Stored data entries:
□ □ □ □ □ □ □
(** A denied alpha row whose patient id is the number zero. *)
Lemma absent_patient_flagged_witness :
  exists c log,
    normalize_record (<["patient_id" := VInt 0]> A123) "alpha" = (Ok c, log)
    /\ patient_id c = "unknown"
    /\ (status c = "denied" ->
        is_eligible_for_resubmission c default_today
        = Ok (false, "Patient ID is null"))
    /\ (status c <> "denied" ->
        is_eligible_for_resubmission c default_today
        = Ok (false, "Status not denied")).
Proof.
  apply (absent_patient_flagged (<["patient_id" := VInt 0]> A123) "alpha"
           default_today); reflexivity.
Defined.

(** X7. The classifier reads back the date the normalizer wrote: when the
    source date is text that parses to the timestamp [dt], the date the
    window is computed from is the calendar date of [dt]; the time of day
    and the UTC offset play no part. *)
Theorem classifier_reads_normalized_date (r : gmap string value)
    (src : string) (s : string) (dt : datetime) :
  source_date r = VStr s ->
  parse_source_date s = Ok dt ->
  exists c,
    normalize_record r src = (Ok c, [])
    /\ fromisoformat_date (submitted_at c) = Ok (dt_date dt)
    /\ forall today,
         status c = "denied" -> patient_id c <> "unknown" ->
         is_eligible_for_resubmission c today
         = if days_between today (dt_date dt) <=? 7
           then Ok (false, "Submitted less than or equal to 7 days ago")
           else Ok (reason_verdict (denial_reason c)).
Proof.
  intros Hs Hp.
  destruct (normalize_record_outcome r src) as (v & log & E & N).
  cbv zeta in E, N.
  change (submitted_at (initial_claim r src)) with (source_date r) in N.
  rewrite Hs, normalize_date_str, Hp in N. simpl in N.
  destruct N as [-> ->].
  eexists. split; [exact E|].
  assert (Hv : valid_date (dt_date dt) = true).
  { unfold parse_source_date in Hp. destruct (contains "T" s);
      [eapply fromisoformat_valid|eapply strptime_valid]; exact Hp. }
  assert (D : fromisoformat_date
                (submitted_at
                   (set_submitted_at (initial_claim r src)
                      (VStr (isoformat (dt_date dt)))))
              = Ok (dt_date dt)).
  { apply fromisoformat_date_isoformat, Hv. }
  split; [exact D|].
  intros today H1 H2. now apply date_window.
Qed.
□ □ □ □ □ □ □
Task details
Total the lines in the records above that contain the string "exact". Write only that total.

Response to the exercise
3